---------- Given records
(** * Region metadata extraction (extract_bbox_metadata.py)

    A shallow embedding of the bounding-box analysis of
    [extract_bbox_metadata.py]: clamping of a box to the page, the overlap
    test, the reconstruction of text lines from word records, the image
    filter, the table signal and the assembly of the final report.

    Numbers.  Coordinates and font sizes are Python floats.  The code only
    compares them, takes minima and maxima, subtracts and rounds to an
    integer; every finite float is a rational, so they are modelled as [Q]
    and Python's [==] on them as [Qeq].  Lengths, counts and positions are
    non-negative Python integers, modelled as [nat]; the page number, which
    may be negative, is a [Z]. *)

From Stdlib Require Import QArith Qround Qminmax Qabs Lqa ZArith Lia.
From Stdlib Require Import String Bool List Sorted Permutation.
Import ListNotations.

Local Open Scope Q_scope.

(** ** Python's comparisons, [min] and [max] on numbers *)

(** [a < b] as the boolean the interpreter computes. *)
Definition Qltb (a b : Q) : bool :=
  match a ?= b with Lt => true | _ => false end.

(** [min(a, b)]: the first argument is kept unless the second is strictly
    smaller. *)
Definition py_min (a b : Q) : Q := if Qltb b a then b else a.

(** [max(a, b)]: the first argument is kept unless the second is strictly
    greater. *)
Definition py_max (a b : Q) : Q := if Qltb a b then b else a.

(** ** Data model *)

(** A rectangle [(x0, top, x1, bottom)], a Python 4-tuple. *)
Definition BBox : Type := (Q * Q * Q * Q)%type.

(** [==] on two such tuples: componentwise numeric equality. *)
Definition bbox_eq (a b : BBox) : Prop :=
  let '(ax0, at_, ax1, ab) := a in
  let '(bx0, bt, bx1, bb) := b in
  ax0 == bx0 /\ at_ == bt /\ ax1 == bx1 /\ ab == bb.

(** A word as [extract_words(extra_attrs=["fontname", "size"])] returns it. *)
Module Word.
Record t : Type := mk
  { text : string; x0 : Q; top : Q; x1 : Q; bottom : Q;
    fontname : string; size : Q }.
End Word.

(** An entry of [page.images].  The four coordinates are read with
    [img["..."]]; the other fields with [img.get(...)], so they may be absent. *)
Module Img.
Record t : Type := mk
  { x0 : Q; top : Q; x1 : Q; bottom : Q;
    width : option Q; height : option Q;
    name : option string; srcsize : option (Q * Q) }.
End Img.

(** A vector primitive of the page (a line, a rectangle or a curve); the code
    only counts them. *)
Inductive Primitive : Type := primitive (extent : BBox).

(** What a cropped page offers: the words [extract_words] finds in it, and
    its [lines], [rects] and [curves]. *)
Module Cropped.
Record t : Type := mk
  { extract_words : list Word.t;
    lines : list Primitive; rects : list Primitive;
    curves : list Primitive }.
End Cropped.

(** A page of the parsing library.  [crop] is the library's; it may raise
    (here: [None]). *)
Module Page.
Record t : Type := mk
  { width : Q; height : Q;
    images : list Img.t;
    crop : BBox -> option Cropped.t }.
End Page.

(** An opened document: its [pages]. *)
Definition Pdf : Type := list Page.t.

(** ** clamp_bbox_to_page *)

Definition clamp_bbox_to_page (bbox : BBox) (page : Page.t) : BBox :=
  let '(x0, top, x1, bottom) := bbox in
  let x0 := py_max 0 (py_min x0 (Page.width page)) in
  let x1 := py_max 0 (py_min x1 (Page.width page)) in
  let top := py_max 0 (py_min top (Page.height page)) in
  let bottom := py_max 0 (py_min bottom (Page.height page)) in
  let '(x0, x1) := if Qltb x1 x0 then (x1, x0) else (x0, x1) in
  let '(top, bottom) := if Qltb bottom top then (bottom, top) else (top, bottom) in
  (x0, top, x1, bottom).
--------------------
### Work instructions
The exact wording of every entry above should be written out again.

### Answer to this problem
(** * Region metadata extraction (extract_bbox_metadata.py)

    A shallow embedding of the bounding-box analysis of
    [extract_bbox_metadata.py]: clamping of a box to the page, the overlap
    test, the reconstruction of text lines from word records, the image
    filter, the table signal and the assembly of the final report.

    Numbers.  Coordinates and font sizes are Python floats.  The code only
    compares them, takes minima and maxima, subtracts and rounds to an
    integer; every finite float is a rational, so they are modelled as [Q]
    and Python's [==] on them as [Qeq].  Lengths, counts and positions are
    non-negative Python integers, modelled as [nat]; the page number, which
    may be negative, is a [Z]. *)

From Stdlib Require Import QArith Qround Qminmax Qabs Lqa ZArith Lia.
From Stdlib Require Import String Bool List Sorted Permutation.
Import ListNotations.

Local Open Scope Q_scope.

(** ** Python's comparisons, [min] and [max] on numbers *)

(** [a < b] as the boolean the interpreter computes. *)
Definition Qltb (a b : Q) : bool :=
  match a ?= b with Lt => true | _ => false end.

(** [min(a, b)]: the first argument is kept unless the second is strictly
    smaller. *)
Definition py_min (a b : Q) : Q := if Qltb b a then b else a.

(** [max(a, b)]: the first argument is kept unless the second is strictly
    greater. *)
Definition py_max (a b : Q) : Q := if Qltb a b then b else a.

(** ** Data model *)

(** A rectangle [(x0, top, x1, bottom)], a Python 4-tuple. *)
Definition BBox : Type := (Q * Q * Q * Q)%type.

(** [==] on two such tuples: componentwise numeric equality. *)
Definition bbox_eq (a b : BBox) : Prop :=
  let '(ax0, at_, ax1, ab) := a in
  let '(bx0, bt, bx1, bb) := b in
  ax0 == bx0 /\ at_ == bt /\ ax1 == bx1 /\ ab == bb.

(** A word as [extract_words(extra_attrs=["fontname", "size"])] returns it. *)
Module Word.
Record t : Type := mk
  { text : string; x0 : Q; top : Q; x1 : Q; bottom : Q;
    fontname : string; size : Q }.
End Word.

(** An entry of [page.images].  The four coordinates are read with
    [img["..."]]; the other fields with [img.get(...)], so they may be absent. *)
Module Img.
Record t : Type := mk
  { x0 : Q; top : Q; x1 : Q; bottom : Q;
    width : option Q; height : option Q;
    name : option string; srcsize : option (Q * Q) }.
End Img.

(** A vector primitive of the page (a line, a rectangle or a curve); the code
    only counts them. *)
Inductive Primitive : Type := primitive (extent : BBox).

(** What a cropped page offers: the words [extract_words] finds in it, and
    its [lines], [rects] and [curves]. *)
Module Cropped.
Record t : Type := mk
  { extract_words : list Word.t;
    lines : list Primitive; rects : list Primitive;
    curves : list Primitive }.
End Cropped.

(** A page of the parsing library.  [crop] is the library's; it may raise
    (here: [None]). *)
Module Page.
Record t : Type := mk
  { width : Q; height : Q;
    images : list Img.t;
    crop : BBox -> option Cropped.t }.
End Page.

(** An opened document: its [pages]. *)
Definition Pdf : Type := list Page.t.

(** ** clamp_bbox_to_page *)

Definition clamp_bbox_to_page (bbox : BBox) (page : Page.t) : BBox :=
  let '(x0, top, x1, bottom) := bbox in
  let x0 := py_max 0 (py_min x0 (Page.width page)) in
  let x1 := py_max 0 (py_min x1 (Page.width page)) in
  let top := py_max 0 (py_min top (Page.height page)) in
  let bottom := py_max 0 (py_min bottom (Page.height page)) in
  let '(x0, x1) := if Qltb x1 x0 then (x1, x0) else (x0, x1) in
  let '(top, bottom) := if Qltb bottom top then (bottom, top) else (top, bottom) in
  (x0, top, x1, bottom).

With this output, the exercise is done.